The chiefs talked. Jim sat looking at Young Bear and remembering.
White Bull said at last, “As the Antelope says, we will do. We will remain at peace.”
“It is well,” Jim said. Still he looked at Young Bear. “You do not think it is well?”
Young Bear did not answer, but Jim knew what was in his mind.
“That time is gone,” he said. “Not only for the Crow. For everyone. You and I were fortunate. We were young in a good day.”
White Bull said, “If the Antelope were to remain now with his people, it would be well.”

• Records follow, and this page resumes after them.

(* ===== verification/UtilityMacro.v ===== *)
(** The bit and alignment macros of [source/include/utility_macro.h], and the
    rules that compute a field of a word built from shifted fields.

    Words are bit patterns: a C [int32_t] or [uint32_t] that only goes through
    bit operations is the [Z] in [0 .. 2^32) with the same bits. *)
From S2P Require Import Prelude.

(** [LeftShift], [RightShift]: the low [b] bits of [a], moved to bit [c]; the
    [b] bits of [a] from bit [c]. *)
Definition LeftShift (a b c : Z) : Z := Z.shiftl (Z.land a (Z.shiftl 1 b - 1)) c.
Definition RightShift (a b c : Z) : Z := Z.land (Z.shiftr a c) (Z.shiftl 1 b - 1).

(** [ALIGN_FLOOR], [ALIGN_CEIL], on 64-bit [uintptr_t]. *)
Definition ALIGN_FLOOR (address range : Z) : Z :=
  Z.land (u64 address) (u64 (Z.lnot (u64 (range - 1)))).
Definition ALIGN_CEIL (address range : Z) : Z :=
  Z.land (u64 (address + range - 1)) (u64 (Z.lnot (u64 (range - 1)))).

(** [submask], [bits], [bit]. *)
Definition submask (x : Z) : Z := Z.shiftl 1 (x + 1) - 1.
Definition bits (obj st fn : Z) : Z := Z.land (Z.shiftr obj st) (submask (fn - st)).
Definition bit (obj st : Z) : Z := Z.land (Z.shiftr obj st) 1.

(** [set_bit], [set_bits] assign to a 32-bit lvalue. *)
Definition set_bit (obj st b : Z) : Z :=
  u32 (Z.lor (Z.land (Z.lnot (Z.shiftl 1 st)) obj) (Z.shiftl b st)).
Definition set_bits (obj st fn v : Z) : Z :=
  u32 (Z.lor (Z.land (Z.lnot (Z.shiftl (submask (fn - st)) st)) obj) (Z.shiftl v st)).

(** ** Fields *)

Lemma submask_ones x : -1 <= x -> submask x = Z.ones (x + 1).
Proof. intros. unfold submask. rewrite Z.ones_equiv, Z.shiftl_1_l. lia. Qed.

Lemma bits_alt x st fn : 0 <= st <= fn -> bits x st fn = trunc (fn - st + 1) (Z.shiftr x st).
Proof. intros. unfold bits. rewrite submask_ones by lia. apply Z.land_ones. lia. Qed.

Lemma testbit_bits x st fn i :
  0 <= st <= fn -> 0 <= i -> Z.testbit (bits x st fn) i = (i <? fn - st + 1) && Z.testbit x (i + st).
Proof.
  intros. rewrite bits_alt, testbit_trunc by lia. by rewrite Z.shiftr_spec by lia.
Qed.
#[export] Hint Rewrite testbit_bits using lia : zbit.

Lemma bits_range x st fn : 0 <= st <= fn -> 0 <= bits x st fn < 2 ^ (fn - st + 1).
Proof. intros. rewrite bits_alt by lia. apply trunc_range. lia. Qed.

Lemma bits_div x st fn : 0 <= st <= fn -> bits x st fn = x / 2 ^ st mod 2 ^ (fn - st + 1).
Proof. intros. rewrite bits_alt by lia. unfold trunc. by rewrite Z.shiftr_div_pow2 by lia. Qed.

Lemma bits_lor x y st fn : bits (Z.lor x y) st fn = Z.lor (bits x st fn) (bits y st fn).
Proof. unfold bits. by rewrite Z.shiftr_lor, Z.land_lor_distr_l. Qed.

Lemma bits_trunc w x st fn : 0 <= st <= fn -> fn < w -> bits (trunc w x) st fn = bits x st fn.
Proof. intros. bitwise. Qed.

Lemma bits_shiftl_in v k n st fn :
  0 <= v < 2 ^ n -> 0 <= k -> 0 < n -> st = k -> n = fn - st + 1 -> bits (Z.shiftl v k) st fn = v.
Proof. intros. subst k n. bitwise. Qed.

Lemma bits_shiftl_above v k st fn :
  0 <= st <= fn -> fn < k -> bits (Z.shiftl v k) st fn = 0.
Proof. intros. bitwise. Qed.

Lemma bits_shiftl_below v k n st fn :
  0 <= v < 2 ^ n -> 0 <= st <= fn -> 0 <= k -> 0 <= n -> k + n <= st -> bits (Z.shiftl v k) st fn = 0.
Proof. intros. bitwise. Qed.

Lemma bits_word v n st fn : 0 <= v < 2 ^ n -> st = 0 -> n = fn + 1 -> 0 <= fn -> bits v st fn = v.
Proof. intros. subst. bitwise. Qed.

Lemma bits_word_below v n st fn : 0 <= v < 2 ^ n -> 0 <= n <= st -> st <= fn -> bits v st fn = 0.
Proof. intros. bitwise. Qed.

Lemma bit_bits x st : 0 <= st -> bit x st = bits x st st.
Proof.
  intros. unfold bit, bits. f_equal. replace (st - st) with 0 by lia. reflexivity.
Qed.

(** [set_bits] replaces one field and keeps the others. *)
Lemma bits_set_bits_same x st fn v :
  0 <= st <= fn -> fn < 32 -> 0 <= v < 2 ^ (fn - st + 1) -> bits (set_bits x st fn v) st fn = v.
Proof.
  intros. unfold set_bits. rewrite submask_ones by lia. bitwise.
Qed.

Lemma bits_set_bits_other x st fn v a b :
  0 <= st <= fn -> fn < 32 -> 0 <= v < 2 ^ (fn - st + 1) -> 0 <= a <= b -> b < 32 ->
  (b < st \/ fn < a) -> bits (set_bits x st fn v) a b = bits x a b.
Proof.
  intros ????? []; unfold set_bits; rewrite submask_ones by lia; bitwise.
Qed.

Lemma set_bits_range x st fn v : 0 <= set_bits x st fn v < 2 ^ 32.
Proof. apply trunc_range. lia. Qed.

Lemma set_bit_bits x st b : set_bit x st b = set_bits x st st b.
Proof. unfold set_bit, set_bits. by replace (st - st) with 0 by lia. Qed.

(** A word is determined by a partition of its bits into fields. *)
Lemma word_fields_eq x y k w :
  0 < k < w -> 0 <= x < 2 ^ w -> 0 <= y < 2 ^ w ->
  bits x 0 (k - 1) = bits y 0 (k - 1) -> bits x k (w - 1) = bits y k (w - 1) -> x = y.
Proof.
  intros Hk Hx Hy Hl Hh. apply Z.bits_inj'. intros i Hi.
  destruct (Z.ltb_spec i k).
  - apply (f_equal (fun v => Z.testbit v i)) in Hl. revert Hl.
    rewrite !testbit_bits by lia. rewrite Z.add_0_r.
    destruct (Z.ltb_spec i (k - 1 - 0 + 1)); [done|lia].
  - destruct (Z.ltb_spec i w).
    + apply (f_equal (fun v => Z.testbit v (i - k))) in Hh. revert Hh.
      rewrite !testbit_bits by lia. replace (i - k + k) with i by lia.
      destruct (Z.ltb_spec (i - k) (w - 1 - k + 1)); [done|lia].
    + by rewrite !(testbit_word_high w) by lia.
Qed.

(** A test of a word against a contiguous mask reads the field it covers. *)
Lemma land_mask_bits x k n :
  0 <= k -> 0 < n -> Z.land x (Z.shiftl (Z.ones n) k) = Z.shiftl (bits x k (k + n - 1)) k.
Proof. intros. bitwise. Qed.

Lemma LeftShift_alt a b c : 0 <= b -> LeftShift a b c = Z.shiftl (trunc b a) c.
Proof.
  intros. unfold LeftShift. f_equal. rewrite Z.shiftl_1_l.
  replace (2 ^ b - 1) with (Z.ones b) by (rewrite Z.ones_equiv; lia). by apply Z.land_ones.
Qed.

(** ** Alignment *)

Lemma u64_lnot_mask k : 0 <= k <= 64 -> u64 (Z.lnot (u64 (2 ^ k - 1))) = 2 ^ 64 - 2 ^ k.
Proof.
  intros. assert (0 < 2 ^ k <= 2 ^ 64) by (split; [lia|apply Z.pow_le_mono_r; lia]).
  rewrite (trunc_small 64 (2 ^ k - 1)) by lia. unfold Z.lnot, trunc.
  replace (Z.pred (- (2 ^ k - 1))) with ((2 ^ 64 - 2 ^ k) + (-1) * 2 ^ 64) by lia.
  rewrite Z.mod_add by lia. apply Z.mod_small. lia.
Qed.

Lemma land_high_mask k x :
  0 <= k <= 64 -> 0 <= x < 2 ^ 64 -> Z.land x (2 ^ 64 - 2 ^ k) = x - x mod 2 ^ k.
Proof.
  intros. rewrite <- (land_lnot_aligned k x) by lia.
  rewrite <- (u64_lnot_mask k) by lia.
  assert (0 < 2 ^ k <= 2 ^ 64) by (split; [lia|apply Z.pow_le_mono_r; lia]).
  rewrite (trunc_small 64 (2 ^ k - 1)) by lia. bitwise.
Qed.

(** For a power-of-two range the macros round down and up. *)
Lemma ALIGN_FLOOR_spec a k :
  0 <= k <= 64 -> 0 <= a < 2 ^ 64 -> ALIGN_FLOOR a (2 ^ k) = a - a mod 2 ^ k.
Proof.
  intros. unfold ALIGN_FLOOR. rewrite (trunc_small 64 a), u64_lnot_mask by lia.
  by apply land_high_mask.
Qed.

Lemma ALIGN_CEIL_spec a k :
  0 <= k <= 64 -> 0 <= a -> a + 2 ^ k - 1 < 2 ^ 64 ->
  ALIGN_CEIL a (2 ^ k) = (a + 2 ^ k - 1) - (a + 2 ^ k - 1) mod 2 ^ k.
Proof.
  intros. unfold ALIGN_CEIL. rewrite (trunc_small 64 (a + 2 ^ k - 1)), u64_lnot_mask by lia.
  apply land_high_mask; lia.
Qed.

Lemma ALIGN_FLOOR_bounds a k :
  0 <= k <= 64 -> 0 <= a < 2 ^ 64 ->
  ALIGN_FLOOR a (2 ^ k) mod 2 ^ k = 0 /\
  ALIGN_FLOOR a (2 ^ k) <= a < ALIGN_FLOOR a (2 ^ k) + 2 ^ k /\ 0 <= ALIGN_FLOOR a (2 ^ k).
Proof.
  intros. rewrite ALIGN_FLOOR_spec by lia.
  pose proof (Z.mod_pos_bound a (2 ^ k) ltac:(lia)).
  pose proof (Z.mod_le a (2 ^ k) ltac:(lia) ltac:(lia)).
  split; [|lia]. rewrite Zminus_mod_idemp_r. by rewrite Z.sub_diag, Z.mod_0_l by lia.
Qed.

Lemma ALIGN_CEIL_bounds a k :
  0 <= k <= 64 -> 0 <= a -> a + 2 ^ k - 1 < 2 ^ 64 ->
  ALIGN_CEIL a (2 ^ k) mod 2 ^ k = 0 /\
  a <= ALIGN_CEIL a (2 ^ k) < a + 2 ^ k.
Proof.
  intros. rewrite ALIGN_CEIL_spec by lia.
  pose proof (Z.mod_pos_bound (a + 2 ^ k - 1) (2 ^ k) ltac:(lia)).
  split; [|lia]. rewrite Zminus_mod_idemp_r. by rewrite Z.sub_diag, Z.mod_0_l by lia.
Qed.

(** ** Computing the fields of an encoding

    [fields] evaluates [bits w st fn] where [w] is a disjunction of constants,
    bounded words and shifted bounded words: the bounds are hypotheses of the
    form [0 <= v < 2 ^ n] with a literal [n]. *)
Ltac const_field :=
  match goal with |- context [bits ?c ?a ?b] =>
    match isZcst c with true =>
      match isZcst a with true => match isZcst b with true =>
        let v := eval vm_compute in (bits c a b) in change (bits c a b) with v end end end
  end.

Ltac shift_field :=
  match goal with
  | H : 0 <= ?v < 2 ^ ?n |- context [bits (Z.shiftl ?v ?k) ?a ?b] =>
      first [ rewrite (bits_shiftl_in v k n a b) by lia
            | rewrite (bits_shiftl_above v k a b) by lia
            | rewrite (bits_shiftl_below v k n a b) by lia ]
  | H : 0 <= ?v < 2 ^ ?n |- context [bits ?v ?a ?b] =>
      first [ rewrite (bits_word v n a b) by lia
            | rewrite (bits_word_below v n a b) by lia ]
  end.

Ltac fields :=
  repeat (rewrite bits_lor || rewrite (bits_trunc 32) by lia);
  repeat (const_field || shift_field);
  rewrite ?Z.lor_0_l, ?Z.lor_0_r.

Jim nodded. “I will remain.”
He arranged for Mays to be brought to the village on the following day. Then he went with Young Bear to his lodge. There was warmth and food and much talk, a constant coming and going of old friends, a streaming of people he did not know, Black Panther’s children, clan connections, the children of friends. Faces blurred and ran together in the firelight. Voices were strident, painful to the ear, and then they receded, and there was a feeling of joy and peace, and a pleasant darkness.
“He is sleeping,” Black Panther said.
Young Bear shook his head. “Perhaps. Stay by him.”
In the middle of the night Black Panther woke his uncle. “He is awake. He is talking, but he speaks to ghosts. He asks my mother to make him moccasins for the war trail. To Muskrat he speaks of warriors to lead against the Dakota when green grass comes.” Muskrat had been dead for twenty years.
The two men listened, heavyhearted and afraid, until finally the Antelope slept again.
Lieutenant Mays came into the village late the next day. He stayed, not because he wanted to but because he felt that he must. He waited four days, and on the last one Jim knew him and told him that the word he would take back to Carrington was peace. After that Mays was awakened by the sound of wailing.
The Crow began their mourning. It was a great mourning, and Mays was frightened by the violence of it. He saw Jim’s body laid out, dressed in the buckskins of a chief, wrapped in fine blankets of scarlet and blue, with the bow and the battle-ax he had once used placed ready to his hand. Then they brought buffalo robes for the final wrapping, and they brought the shield that Arepoesh had given him and laid it on his breast with the blazon covered. All the time the crying and the wailing kept up, and the people fasted and gashed themselves, and the Antelope’s son and brother built the four-pole platform on a high hill, barren of trees, where a man might look every way and see the wide land of Absaroka. Mays looked at the blood and the mourning paint, the shorn hair and torn clothing, and thought that it was all hideously savage, and at the same time he was sure that no nation of people in the world would ever mourn him at all.
He stayed to the end. The Crow hardly noticed that he was there. They laid the Antelope on a travois and took the long slow way to the hilltop. It was almost sunset when they reached it and lifted him onto the platform, with the wind sweeping shrilly across the land and the tops of the mountains turning red. Black Panther set the long pole, bracing it with rocks on that hard hill, so that the scalps at the end of it stood high, hanging like a banner above the covered shield on the Antelope’s breast.
That was the last that the white man’s world ever saw of Jim, when Lieutenant Mays looked back from the foot of the hill at the banner of scalps blowing in the gathering dark.